Collected data
(** * ginjigo/middleware: rate limiter and deadline executor

    A shallow embedding of [ratelimit.go], [timeout.go] and the helper
    [isIPInCIDR] of [auth.go], with the properties of the two core
    components stated over it.

    Conventions.
    - Go [int] and [time.Duration] values are integers [Z]; the places
      where the 64-bit range matters are [time.Time.Sub], whose saturation
      is written out, and the products of durations in [cleanup],
      [TimeoutSeconds] and [TimeoutMinutes], which wrap around.
    - A [time.Time] is the instant in nanoseconds, an integer [Z].
    - Go maps are [gmap]s; a [*bucket] stored in the directory is the
      value at its key, and a mutation through the pointer is an insert
      at that key.
    - Functions of Go's standard library and of the [ginji] framework that
      the middleware only calls ([json.Marshal], [Duration.String],
      [Time.Format], [textproto.CanonicalMIMEHeaderKey], [net.ParseCIDR],
      ...) are [Variable]s of the section that uses them. *)

From stdpp Require Import gmap strings list fin_maps pretty relations.
From Stdlib Require Import ZArith Lia Strings.Ascii Strings.Byte.

Open Scope Z_scope.

(** ** Package [time] *)

Module GoTime.

Definition Nanosecond : Z := 1.

Definition Microsecond : Z := 1000 * Nanosecond.

Definition Millisecond : Z := 1000 * Microsecond.

Definition Second : Z := 1000 * Millisecond.

Definition Minute : Z := 60 * Second.

Definition Hour : Z := 60 * Minute.

Definition minDuration : Z := - 2 ^ 63.

Definition maxDuration : Z := 2 ^ 63 - 1.

(** A value that fits [time.Duration] (an [int64]). *)
Definition is_Duration (d : Z) : Prop := minDuration <= d <= maxDuration.

(** [t.Sub(u)]: the difference, clamped to the range of a [Duration]. *)
Definition Sub (t u : Z) : Z :=
  if maxDuration <? t - u then maxDuration
  else if t - u <? minDuration then minDuration
  else t - u.

(** [t.Add(d)]. *)
Definition Add (t d : Z) : Z := t + d.

(** [time.Until(t)] when [time.Now()] returns [now]. *)
Definition Until (now t : Z) : Z := Sub t now.

(** [int(d.Seconds())]: [Seconds] is the floating-point number of seconds
    and the conversion to [int] drops the fraction, rounding toward zero.
    The quotient is exact for every duration below 2^23 seconds, where
    the sum of the integer and the fractional part is not rounded up. *)
Definition int_Seconds (d : Z) : Z := Z.quot d Second.

(** [t.Unix()]: seconds since the epoch, rounded down. *)
Definition Unix (t : Z) : Z := t `div` Second.

Lemma Sub_ge_iff (t u w : Z) :
  w <= maxDuration -> minDuration < w -> (w <= Sub t u <-> w <= t - u).
Proof.
  unfold Sub, maxDuration, minDuration. intros Hw Hw'.
  repeat case_match; lia.
Qed.

Lemma Sub_exact (t u : Z) : is_Duration (t - u) -> Sub t u = t - u.
Proof.
  unfold is_Duration, Sub, maxDuration, minDuration. intros H.
  repeat case_match; lia.
Qed.




End GoTime.

(** ** The [ginji] framework, as far as the middleware uses it *)

Module Ginji.

(** The values that the middleware puts in a [ginji.H] ([map[string]any]). *)
Inductive JSON := JString (s : string) | JInt (n : Z).

(** [c.Req]: the peer address and the header lookup behind [c.Header]. *)
Record Request := { RemoteAddr : string; ReqHeader : string -> string }.

(** What a handler has sent through [AbortWithStatusJSON]. *)
Inductive Reply := NoReply | StatusJSON (code : Z) (body : gmap string JSON).

(** [ginji.Context]: the request, the key/value bag, the response headers
    set through [c.SetHeader], the abort flag and the reply. *)
Record Context := {
  Req : Request;
  Keys : gmap string string;
  ResHeader : gmap string string;
  aborted : bool;
  reply : Reply
}.

Definition Header (c : Context) (name : string) : string := ReqHeader (Req c) name.

Definition SetHeader (c : Context) (k v : string) : Context :=
  {| Req := Req c; Keys := Keys c; ResHeader := <[k := v]> (ResHeader c);
     aborted := aborted c; reply := reply c |}.

Definition AbortWithStatusJSON (c : Context) (code : Z) (obj : gmap string JSON) : Context :=
  {| Req := Req c; Keys := Keys c; ResHeader := ResHeader c;
     aborted := true; reply := StatusJSON code obj |}.

(** How a middleware function ends: with [return c.Next()], or with
    [return nil] without calling the rest of the chain. *)
Inductive flow := CallNext | ReturnNil.

End Ginji.

(** ** [ratelimit.go] *)

Module RateLimit.
Import GoTime Ginji.

(** [RateLimiterConfig]; a nil function field is [None]. *)
Record RateLimiterConfig := Config {
  Max : Z;
  Window : Z;
  KeyFunc : option (Context -> string);
  ErrorMessage : string;
  StatusCode : Z;
  SkipFunc : option (Context -> bool);
  Headers : bool;
  TrustedProxies : list string
}.

Definition StatusTooManyRequests : Z := 429.

(** [bucket]: the token count and the start of the current window (the
    mutex is the subject of module [AdmitLocks]). *)
Record bucket := Bucket { tokens : Z; lastReset : Z }.
Lemma styleEffects_rest r nav reduce tier hv fc pr w :
  sameRest (styleEffects r nav reduce tier hv fc pr w) w.
Proof.
  unfold styleEffects.
  eapply sameRest_trans; [apply activeEffect_rest |].
  eapply sameRest_trans; [apply focusEffect_rest |].
  apply applyHoverEffects_rest.
Qed.

Lemma setup_rest gpu tier w : sameRest (setupGPUOptimization gpu tier w) w.
Proof.
  destruct w as [a st rc ch an rk tm vb fr].
  unfold sameRest, setupGPUOptimization. destruct a, gpu; frame_cases.
Qed.

Lemma gpuCleanup_rest gpu w : sameRest (gpuCleanup gpu w) w.
Proof.
  destruct w as [a st rc ch an rk tm vb fr].
  unfold sameRest, gpuCleanup. destruct a, gpu; frame_cases.
Qed.

(** The page a commit hands to its loading effect: the ref and the next
    identity are those of the page before the commit, and the handles are
    those the loading clean-up left. *)
Lemma commit_loading o nav win h w :
  exists w',
    snd (commit o nav win h w) = snd (loadingEffect (resolve o) (isLoading h) w')
    /\ loadingEffectCell (fst (commit o nav win h w))
       = fst (loadingEffect (resolve o) (isLoading h) w')
    /\ attached w' = attached w
    /\ fresh w' = fresh w
    /\ animations w' = animations (loadingCleanup (loadingEffectCell h) w).
Proof.
  unfold commit. cbn [fst snd loadingEffectCell].
  eexists. split; [reflexivity |]. split; [reflexivity |].
  assert (G : forall w0 (b : bool) g t,
             sameRest (if b then setupGPUOptimization g t w0 else w0) w0).
  { intros w0 [] g t; [apply setup_rest | repeat split]. }
  assert (K : sameRest
                (match gpuEffect h with
                 | Some (g, _) =>
                     if match gpuEffect h with
                        | Some (g0, t) =>
                            negb (Bool.eqb g0 (r_gpu (resolve o))
                                  && String.eqb t (memoTier o nav h))
                        | None => true
                        end
                     then gpuCleanup g w else w
                 | None => w
                 end) w).
  { destruct (gpuEffect h) as [[g t]|]; [| repeat split].
    destruct (negb _); [apply gpuCleanup_rest | repeat split]. }
  match goal with
  | |- attached ?x = _ /\ _ =>
      assert (S : sameRest x
                    (loadingCleanup (loadingEffectCell h)
                       (match gpuEffect h with
                        | Some (g, _) =>
                            if match gpuEffect h with
                               | Some (g0, t) =>
                                   negb (Bool.eqb g0 (r_gpu (resolve o))
                                         && String.eqb t (memoTier o nav h))
                               | None => true
                               end
                            then gpuCleanup g w else w
                        | None => w
                        end)))
  end.
  { eapply sameRest_trans; [apply styleEffects_rest |]. apply G. }
  destruct S as (A & B & C). destruct K as (A' & B' & C').
  destruct (loadingEffectCell h) as [n|]; cbn [loadingCleanup] in *.
  - unfold cancel in *. cbn [attached fresh animations set_animations] in *.
    rewrite A, B, C, A', B', C'. repeat split.
  - rewrite A, B, C, A', B', C'. repeat split.
Qed.

(* ================================================================== *)
(** * At most one loading animation *)

Lemma playing_animations w1 w2 :
  animations w1 = animations w2 -> playing w1 = playing w2.
Proof. unfold playing. intros ->. reflexivity. Qed.

Lemma playing_cancel id w :
  playing (cancel id w)
  = filter (fun a => negb (Nat.eqb (anim_id a) id)) (playing w).
Proof.
  unfold playing, cancel. cbn [animations set_animations].
  induction (animations w) as [| a l IH]; [reflexivity |].
  cbn [map filter]. rewrite IH.
  destruct a as [i k d s]. cbn [anim_id anim_state anim_keyframes anim_duration].
  destruct (Nat.eqb i id) eqn:E, s; cbn [anim_state filter anim_id negb];
    rewrite ?E; reflexivity.
Qed.

Lemma owns_cleanup h w :
  owns h w -> playing (loadingCleanup (loadingEffectCell h) w) = [].
Proof.
  unfold owns. destruct (loadingEffectCell h) as [id|]; cbn [loadingCleanup].
  - intros (a & P & I). rewrite playing_cancel, P. cbn [filter].
    rewrite I, Nat.eqb_refl. reflexivity.
  - intro P. exact P.
Qed.

Lemma loadingEffect_owns r b w :
  playing w = [] ->
  match fst (loadingEffect r b w) with
  | Some id => (exists a, playing (snd (loadingEffect r b w)) = [a] /\ anim_id a = id)
               /\ b = true
  | None => playing (snd (loadingEffect r b w)) = []
  end.
Proof.
  intro P. unfold loadingEffect.
  destruct (negb (attached w) || negb b) eqn:G; cbn [fst snd]; [exact P |].
  split.
  - exists (mkAnimation (fresh w)
                        (keyframes (Loading.animation (loadingDefaults r)))
                        (Loading.duration (loadingDefaults r)) running).
    split; [| reflexivity].
    unfold playing, animate. cbn [snd fst animations set_fresh set_animations].
    rewrite filter_app. fold (playing w). rewrite P. reflexivity.
  - destruct b; [reflexivity |]. rewrite Bool.orb_true_r in G. discriminate G.
Qed.

Lemma commit_owns o nav win h w :
  owns h w ->
  owns (fst (commit o nav win h w)) (snd (commit o nav win h w))
  /\ (loadingEffectCell (fst (commit o nav win h w)) <> None -> isLoading h = true).
Proof.
  intro O. destruct (commit_loading o nav win h w) as (w' & S & C & _ & _ & An).
  assert (P : playing w' = []).
  { rewrite (playing_animations _ _ An). apply owns_cleanup, O. }
  pose proof (loadingEffect_owns (resolve o) (isLoading h) w' P) as L.
  unfold owns. rewrite C, S.
  destruct (fst (loadingEffect (resolve o) (isLoading h) w')) as [id|].
  - destruct L as [L B]. split; [exact L | intros _; exact B].
  - split; [exact L | intro N; exfalso; apply N; reflexivity].
Qed.

Lemma recommit_invariant c o h :
  owns h (world c) -> loadingInvariant (recommit c o h).
Proof.
  intro O. destruct (commit_owns o (navigator c) (window c) h (world c) O) as [O' L].
  split; [exact O' |].
  intro N. split; [| reflexivity]. exact (L N).
Qed.

Lemma owns_putFlag f b h w : owns h w -> owns (putFlag f b h) w.
Proof. intro O. exact O. Qed.

Lemma setState_invariant f b c :
  loadingInvariant c -> loadingInvariant (setState f b c).
Proof.
  intros [O L]. unfold setState.
  destruct (negb (mounted c) || Bool.eqb (getFlag f (hook c)) b); [split; assumption |].
  apply recommit_invariant, owns_putFlag, O.
Qed.

Lemma withWorld_invariant (f : World -> World) c :
  (forall w, animations (f w) = animations w) ->
  loadingInvariant c -> loadingInvariant (withWorld f c).
Proof.
  intros F [O L]. split; [| exact L].
  unfold owns in *. cbn [withWorld hook world].
  rewrite (playing_animations _ _ (F (world c))). exact O.
Qed.

Lemma handleClick_animations r e w : animations (handleClick r e w) = animations w.
Proof.
  unfold handleClick, createRipple.
  destruct (truthy_str _), (attached w); cbn; try reflexivity.
  destruct (rippleKeyframes w); reflexivity.
Qed.

Lemma fireTimer_animations k w : animations (fireTimer k w) = animations w.
Proof. unfold fireTimer. destruct (existsb _ _); reflexivity. Qed.

Lemma magneticMove_animations md e w :
  animations (MagneticEffect.handleMouseMove md e w) = animations w.
Proof.
  unfold MagneticEffect.handleMouseMove.
  match goal with |- context [if ?b then _ else _] => destruct b end; reflexivity.
Qed.

(** On a detached ref the GPU clean-up does nothing. *)
Lemma gpuCleanup_detached gpu w :
  gpuCleanup gpu (set_attached false w) = set_attached false w.
Proof. reflexivity. Qed.

Lemma unmount_gpu_detached (cell : option (bool * string)) w :
  match cell with
  | Some (g, _) => gpuCleanup g (set_attached false w)
  | None => set_attached false w
  end = set_attached false w.
Proof. destruct cell as [[g t]|]; reflexivity. Qed.

Lemma step_invariant ev c : loadingInvariant c -> loadingInvariant (step ev c).
Proof.
  intro I. destruct ev; cbn [step]; try (apply setState_invariant, I).
  - destruct (mounted c); [| exact I].
    apply withWorld_invariant; [apply handleClick_animations | exact I].
  - destruct (mounted c); [| exact I].
    destruct I as [O L]. apply recommit_invariant, O.
  - destruct (mounted c); [| exact I].
    destruct I as [O L]. split.
    + unfold owns, unmountEffects. cbn [hook world fst snd loadingEffectCell].
      rewrite <- (owns_cleanup _ _ O), unmount_gpu_detached.
      destruct (loadingEffectCell (hook c)) as [id|]; cbn [loadingCleanup].
      * rewrite !playing_cancel. reflexivity.
      * reflexivity.
    + intro N. exfalso. apply N. reflexivity.
  - assert (I' : loadingInvariant
                   match tiltListeners (hook c) with
                   | Some td => if overElement
                                then withWorld (TiltEffect.handleMouseMove td e) c
                                else c
                   | None => c
                   end).
    { destruct (tiltListeners (hook c)); [| exact I].
      destruct overElement; [| exact I].
      apply withWorld_invariant; [reflexivity | exact I]. }
    revert I'. generalize (match tiltListeners (hook c) with
                           | Some td => if overElement
                                        then withWorld (TiltEffect.handleMouseMove td e) c
                                        else c
                           | None => c
                           end).
    intros c' I'. destruct (magneticListeners (hook c')); [| exact I'].
    apply withWorld_invariant; [apply magneticMove_animations | exact I'].
  - assert (I' : loadingInvariant
                   match magneticListeners (hook c) with
                   | Some _ => withWorld MagneticEffect.handleMouseLeave c
                   | None => c
                   end).
    { destruct (magneticListeners (hook c)); [| exact I].
      apply withWorld_invariant; [reflexivity | exact I]. }
    revert I'. generalize (match magneticListeners (hook c) with
                           | Some _ => withWorld MagneticEffect.handleMouseLeave c
                           | None => c
                           end).
    intros c' I'. destruct (tiltListeners (hook c')); [| exact I'].
    apply withWorld_invariant; [reflexivity | exact I'].
  - apply withWorld_invariant; [apply fireTimer_animations | exact I].
  - apply withWorld_invariant; [reflexivity | exact I].
  - apply withWorld_invariant; [reflexivity | exact I].
Qed.

Lemma run_invariant evs : forall c, loadingInvariant c -> loadingInvariant (run evs c).
Proof.
  induction evs as [| ev evs IH]; intros c I; [exact I |].
  cbn [run fold_left]. apply IH, step_invariant, I.
Qed.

**PROBLEM DETAILS:**
If a line of the records above holds the word "induction", show it.

**ANSWER BOX:**
  induction (animations w) as [| a l IH]; [reflexivity |].
  induction evs as [| ev evs IH]; intros c I; [exact I |].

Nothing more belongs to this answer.